Sejumlah perusahaan di Amerika Serikat (AS) ramai-ramai menerbitkan surat utang atau obligasi untuk menyelamatkan perusahaan dari dampak virus Corona (COVID-19). Bahkan, total utang yang dicetak sejumlah perusahaan dalam 2 bulan terakhir ini mencetak rekor sejarah.
Berdasarkan data Refinitiv yang dilansir dari CNN, Senin (27/4/2020), nilai obligasi yang diterbitkan oleh perusahaan-perusahaan di luar sektor keuangan mencapai US$ 425 miliar atau sekitar Rp 6.620 triliun (kurs Rp 15.500). Dari angka tersebut, lebih dari US$ 300 miliar atau sekitar Rp 4.673 triliun diterbitkan pada bulan Maret hingga 3 minggu pertama bulan April.
Nilai obligasi korporasi tingkat investasi yang dikeluarkan pada tahun 2020 sejauh ini oleh perusahaan di luar sektor keuangan adalah $ 425 miliar, menurut data dari Refinitiv. Itu hampir dua kali lipat dari yang dikeluarkan setahun lalu saat ini. Lebih dari $ 300 miliar datang pada bulan Maret dan tiga minggu pertama bulan April saja - dua bulan terbesar untuk masalah obligasi korporasi.

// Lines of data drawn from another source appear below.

(** The upload of the two tables succeeds: the handler redirects and
    caches the run, its maps and November as the active month. *)
Example run_upload :
  @show run_solver cache_init (Post facility_table route_table) = (cache_of run0 run_maps, Redirect).
Proof.
  unfold show; rewrite run_optimize; cbn [r_val r_net run0]; rewrite run_build_maps.
  vm_compute; reflexivity.
Qed.

Lemma run_names : List.NoDup (map row_name (facility_rows facility_table)).
Proof. apply (bool_decide_unpack _); vm_compute; reflexivity. Qed.

Lemma build_network_wf_witness : wf_network run_net.
Proof. apply (build_network_wf facility_table route_table); [exact run_build | exact run_names]. Defined.

(** Node identity is not enforced: two rows naming the same location give
    a network in which two nodes share every id. *)
Example duplicate_names_duplicate_ids :
  exists st, build_network duplicate_table [[CText "from"]] = inr st /\
             ~ List.NoDup (map node_id (node_list st)).
Proof.
  assert (H : match build_network duplicate_table [[CText "from"]] with
              | inr st => bool_decide (List.NoDup (map node_id (node_list st)))
              | inl _ => true end = false) by (vm_compute; reflexivity).
  destruct (build_network duplicate_table [[CText "from"]]) as [|st]; [discriminate|].
  exists st; split; [reflexivity|]. intros N; apply (bool_decide_eq_true_2 _) in N; congruence.
Qed.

SCROLL TO CONTINUE WITH CONTENT
Kemudian, lebih dari 50 perusahaan dilaporkan sudah mengakses batas kredit US$ 1 miliar dalam 2 bulan terakhir.
Lebih lanjut, menurut Debtwire, sejumlah perusahaan telah menarik uang tunai sebanyak US$ 220 miliar atau sekitar Rp 3.430 triliun melalui jalur kredit yang tersedia. Dari angka tersebut, US$ 52 miliar atau sekitar Rp 810 triliun merupakan kredit yang diambil oleh Boeing (BA), General Motors (GM), Ford (P) dan Fiat Chrysler (FCAU) saja.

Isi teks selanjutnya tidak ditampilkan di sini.